Fixed $Y_i$ & Fixed $\alpha_{MLT}$

Analysis for the case that the proto-stellar (i.e., initial) helium mass fraction is fixed to a value that is linearly proportional to the heavy element mass fraction, $Z_i$. Specifically, we assume that

\begin{equation} Y_i = Y_{\textrm{prim}} + \frac{\Delta Y}{\Delta Z}\left(Z_i - Z_{\textrm{prim}}\right), \end{equation}

where $Y_{\textrm{prim}}$ and $Z_{\textrm{prim}}$ are the primordial helium and heavy element abundances immediately following big bang nucleosynthesis, $Z_i$ is the proto-stellar heavy element abundance, and $\Delta Y / \Delta Z$ is a helium enrichment factor. Here, we assume $Z_{\textrm{prim}} = 0$, $Y_{\textrm{prim}} = 0.2488$ (Piembert et al. 2007), and $\Delta Y / \Delta Z = 1.76$. The latter was determined based on the enrichment factor required during our solar model calibration and is consistent with more rigorous studies that suggest $\Delta Y / \Delta Z = 2 \pm 1$ (e.g., Casagrande et al. 2007). We shall return address the validity of the helium enrichment factor later.

Three different comparisons with models were created: one with a weak metallicity constraint for stars that don't have quoted observational uncertainties (assumed $1\sigma = \pm 0.20$ dex), one with a strong metallicity contraint ($1\sigma = 0.05$ dex), and a run where we consider only contraints on the bolometric flux and angular diameter, since the observed effective temperature is a derived quantity.

First, we must load the data from each comparison (note, data is pre-processed). We'll start by loading data representing the most likely values from the MCMC runs,


In [1]:
%matplotlib inline
import numpy as np
import matplotlib.pyplot as plt

FeH_weak = np.genfromtxt('data/run09_mle_props.txt')    # weak metallicity prior
FeH_strong = np.genfromtxt('data/run10_mle_props.txt')  # strong metallicity prior
no_Teff = np.genfromtxt('data/run11_mle_props.txt')     # no Teff observable in likelihood function

The pre-processed data files have observational quantities embedded within them. However, specific star names are (for the moment) kept hidden for proprietary reasons. It means we're storing a bit more data in memeory, since each data file contains observed quantities, but no matter. Anyway, we can look how well the MCMC does recovering particular values.

Starting with distance,


In [2]:
fig, axes = plt.subplots(1, 3, figsize=(15, 5))

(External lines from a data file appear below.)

(* ===== verification/Closures.v ===== *)
(** Closures of several failed generations against closures of each alone
    (TopologySnapshot::closure of src/model/topology.cpp, as used by
    build_demand_plan of src/plan/planning_core.cpp): a joint closure that was
    not cut short leaves room for every single one. *)

From S2P Require Import Prelude Containers Core Generation Switch Topology.

Section counting.
Context (t : TopologySnapshot) (Hwf : topology_wf t) (roots : list ClosureNode).
Local Notation nodes := (tp_nodes t).

Lemma adjacency_sum_mono (q A : list nat) : NoDup q -> (forall i, i ∈ q -> i ∈ A) ->
  (adjacency_sum t q <= adjacency_sum t A)%nat /\ (length q <= length A)%nat.
Proof.
  intros Hn Hsub. assert (Hq : q ⊆+ A) by (apply NoDup_submseteq; [done|]; intros i Hi; auto).
  apply submseteq_Permutation in Hq as [rest Hp]. unfold adjacency_sum. rewrite Hp.
  rewrite sum_list_with_app, length_app. lia.
Qed.

(** What an expansion that is not cut short has counted. *)
Lemma expand_counts node_budget edge_budget n adj s :
  (forall f, f ∈ adj -> depends t f n) ->
  let s' := expand t node_budget edge_budget adj s in
  cs_truncated s' = false ->
  cs_edges_examined s' = cs_edges_examined s + zlen adj /\
  (zlen (cs_members s) <= node_budget -> zlen (cs_members s') <= node_budget).
Proof using Hwf.
  revert s. induction adj as [|f adj IH]; intros s Hadj; cbn [expand].
  { cbv zeta. rewrite zlen_nil. intros _. split; [lia|done]. }
  assert (Hf : depends t f n) by (apply Hadj; left). destruct (edge_nodes t Hwf _ _ Hf) as [Hfn _].
  assert (Hadj' : forall x, x ∈ adj -> depends t x n) by (intros; apply Hadj; by right).
  cbv zeta. destruct (edge_budget <=? cs_edges_examined s); [done|].
  rewrite (bool_decide_eq_false_2 (index_of t f = _)) by (apply node_index_elem; [apply Hwf|done]).
  rewrite zlen_cons. destruct (is_visited _ _).
  - intros Ht. destruct (IH (examine s) Hadj' Ht) as [-> H]. cbn [examine cs_edges_examined cs_members] in *. split; [lia|done].
  - destruct (Z.leb_spec node_budget (zlen (cs_members (examine s)))) as [|Hlt]; [done|].
    intros Ht. destruct (IH _ Hadj' Ht) as [-> H]. cbn [enqueue examine cs_edges_examined cs_members] in *.
    split; [lia|]. intros _. apply H. rewrite zlen_app, zlen_cons, zlen_nil. lia.
Qed.

Lemma loop_counts node_budget edge_budget fuel head s head' s' :
  scan_inv t roots s -> (head <= length (cs_queue s))%nat ->
  cs_edges_examined s = Z.of_nat (adjacency_sum t (take head (cs_queue s))) ->
  (head <> 0%nat -> zlen (cs_members s) <= node_budget) ->
  closure_loop fuel t node_budget edge_budget head s = Some (head', s') -> cs_truncated s' = false ->
  cs_edges_examined s' = Z.of_nat (adjacency_sum t (cs_queue s')) /\
  (cs_queue s' <> [] -> zlen (cs_members s') <= node_budget).
Proof using Hwf.
  revert head s. induction fuel as [|fuel IH]; intros head s Hs Hh Hsum Hm;
    cbn [closure_loop]; destruct (cs_queue s !! head) as [index|] eqn:Hq; try done.
  1, 3: intros [= <- <-] Ht; apply lookup_ge_None in Hq; rewrite take_ge in Hsum by lia; split; [done|];
    intros Hne; apply Hm; intros ->; apply Hne; apply length_zero_iff_nil; lia.
  destruct (Z.leb_spec node_budget (zlen (cs_members s))) as [|Hnb]; [by intros [= <- <-]|].
  destruct (Z.leb_spec edge_budget (cs_edges_examined s)) as [|Heb]; [by intros [= <- <-]|].
  destruct (si_queue _ _ _ Hs index) as (n & Hn & Hnm); [by eapply list_elem_of_lookup_2|].
  destruct (tw_adjacency _ Hwf _ _ Hn) as [_ Hadj].
  destruct (expand_spec t Hwf roots node_budget edge_budget (Z.max node_budget (zlen (cs_members s))) n
    (adjacency_at t index) s) as (H1 & _ & H3 & _);
    [done|by apply (si_sound _ _ _ Hs)|by intros f ?%Hadj|split; lia|lia|].
  pose proof (expand_counts node_budget edge_budget n (adjacency_at t index) s) as Hc. cbv zeta in Hc.
  set (e := expand t node_budget edge_budget (adjacency_at t index) s) in *.
  destruct (cs_truncated e) eqn:Ht; [intros [= <- <-]; congruence|].
  destruct (Hc ltac:(by intros f ?%Hadj) eq_refl) as [C1 C2].
  apply prefix_length in H3 as Hlen. apply lookup_lt_Some in Hq as Hlt. apply IH; [done|lia| |].
  - rewrite C1, Hsum. destruct H3 as [q ->]. rewrite take_app_le by lia. unfold adjacency_sum, zlen.
    rewrite (take_S_r _ _ _ Hq), sum_list_with_app. simpl. lia.
  - intros _. apply C2. lia.
Qed.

# set axis labels and plot one-to-one line
for ax in axes:
    ax.set_xlabel('Observed Distance (pc)', fontsize=22.)
    ax.plot( np.arange(0.0, 20.0, 1.0), np.arange(0.0, 20.0, 1.0), '--', lw=2, color='#444444')
axes[0].set_ylabel('Inferred Distance (pc)', fontsize=22.)

# plot distance data
axes[0].plot(1.0/FeH_weak[:, 20], FeH_weak[:, 4], 'o', color='#4682B4')
axes[1].plot(1.0/FeH_strong[:, 20], FeH_strong[:, 4], 'o', color='#4682B4')
axes[2].plot(1.0/no_Teff[:, 20], no_Teff[:, 4], 'o', color='#4682B4')


Out[2]:
[<matplotlib.lines.Line2D at 0x10c3f3190>]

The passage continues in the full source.